Tarana’s voice was strained. “Rujuta,
beta
, can you come meet me?”

Tarana was not like a typical clingy mother. She had never expressed her desire to meet Rujuta unless it was urgent or important. Rujuta immediately knew something was amiss. If she could, she would have left everything and rushed to Tarana but she was at least six hours away from
her. Five, if she drove instead of Tambe.

“Aunty, I am in Panchgani. Is everything OK? If something is urgent, I can send someone to your place. OK?” Rujuta spoke with a lot of caution.

“Yes… yes. All is well. Come when you can.” Tarana hung up without waiting for an answer.

Rujuta frowned. If it were not Tarana, Rujuta would have dismissed her as an old crone. But she knew Tarana well. She had to call her back. “Aunty, what’s up?

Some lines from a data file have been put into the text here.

(* ===== verification/GasConfig.v ===== *)
(** The gas schedule: [CreateGasConfig], [FillGasMap] and [ToOpcodeCostsArray] of
    [src/config], and the change of schedule of a host
    ([src/vmhost/hostCore/host.go]).

    A structure of numbers is the list of its fields in order, as [reflect] and
    [mapstructure] see it; the tables of names are those of [GasTables].
    [mapstructure.Decode] is outside the repository: a parameter [Decode] that is
    given the map and the fields with their widths.  What is relied on is
    [decodes]: a field whose name is a key gets the value of the key. *)
From S2P Require Import Prelude Errors Overflow Helpers GasTables Types State Logic Toy BigInt.
From S2P Require Import Runtime Output Metering Blockchain Storage RuntimeExec Builtin AsyncCall.
From S2P Require Import Execution Host.

#[local] Open Scope string_scope.
#[local] Open Scope list_scope.
#[local] Open Scope Z_scope.

Abbreviation GasScheduleMap := (gmap bytes (gmap bytes Z)).

(** ** Structures and their fields *)

Definition BaseOperationCost_of (values : list Z) : BaseOperationCost.t :=
  let v := field BaseOperationCost_fields values in
  BaseOperationCost.mk
    (v "StorePerByte") (v "ReleasePerByte") (v "DataCopyPerByte") (v "PersistPerByte")
    (v "CompilePerByte") (v "AoTPreparePerByte") (v "GetCode").

Definition BaseOperationCost_values (c : BaseOperationCost.t) : list Z :=
  [
    BaseOperationCost.StorePerByte c; BaseOperationCost.ReleasePerByte c;
    BaseOperationCost.DataCopyPerByte c; BaseOperationCost.PersistPerByte c;
    BaseOperationCost.CompilePerByte c; BaseOperationCost.AoTPreparePerByte c;
    BaseOperationCost.GetCode c
  ].
(** ** Properties *)

(** Whatever the input, parsing ends - the inner loop never needs more rounds
    than its bound - without a panic, and gives a tree or an error, never both and
    never neither. *)
Theorem ParseOrderedJSON_total input :
  exists r, ParseOrderedJSON input = Ret r /\
    match r with
    | (Some _, None) | (None, Some _) => True
    | _ => False
    end.
Proof.
  unfold ParseOrderedJSON.
  destruct (read_all_ok Byte.x00 input initial) as ([e|p] & -> & Hp);
    [by repeat split | by eexists |].
  destruct Hp as [_ Hp]. destruct (stateStack p); [|by eexists].
  destruct (Hp eq_refl) as [j ->]. by eexists.
Qed.

(** A tree that is printed is read back, in the order of its maps and with
    their key sets, whatever its shape and depth - a list or a map, or a text by
    itself: a bool by itself has nothing after it that could close it. *)
Theorem JSONString_roundtrip j :
  printable j = true -> (forall b, j <> OBool b) ->
  ParseOrderedJSON (JSONString j) = Ret (Some j, None).
Proof.
  intros Hp Hj. unfold ParseOrderedJSON, JSONString, initial.
  pose proof (printable_reads j Hp 0) as H.
  by destruct j as [s kv|l|v|b|]; [..|by destruct (Hj b)|done]; rewrite (H Byte.x00 []).
Qed.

Everything’s OK? You are acting so weird.” Rujuta decided to confront her.

Tarana had picked on the first ring. “How dare you talk to me like that, child?”

When Rujuta heard Tarana’s light reprimand, she was relieved. She knew that Tarana was OK and something insignificant must have crept up. She was relieved. “So sorry, I got worried. What happened?”

Tarana plainly said, “I want to meet Nidhi.”

“Nidhi? Nidhi Kapoor? Why?” Rujuta was thrown off-guard at this request. She knew that Tarana was not star¬struck. However, Rujuta had sent Tarana the case files and her notes at Tarana’s insistence. Could she have found a break in the case? The odd request thus came as a surprise.

“I just want to talk to her.”

“You want to talk to her? Why do you want to… I mean, if I know more details, I… ” Rujuta corrected her in mid-sentence. She was cautious and curious at the same time.

“No,
beta
. You don’t understand. She is in trouble. We need to help her. We need to save her,” Tarana was strained.

Rujuta said, “Trust me, Aunty, she’s safe. She’s safer
than Queen Victoria is. Her house is like a fortress. No one can see her without going through multiple layers of security. She is safe…”

“I said I want to speak to her.” Tarana interrupted Rujuta sternly. Rujuta could hear Tarana breathing loudly on the phone. Rujuta had never seen Tarana lose her composure like that.

“OK. I will find a way to get you to talk to her. Can it wait till tomorrow? Or you want to do this now? Trust me, Aunty, she is at her home and she is safe.”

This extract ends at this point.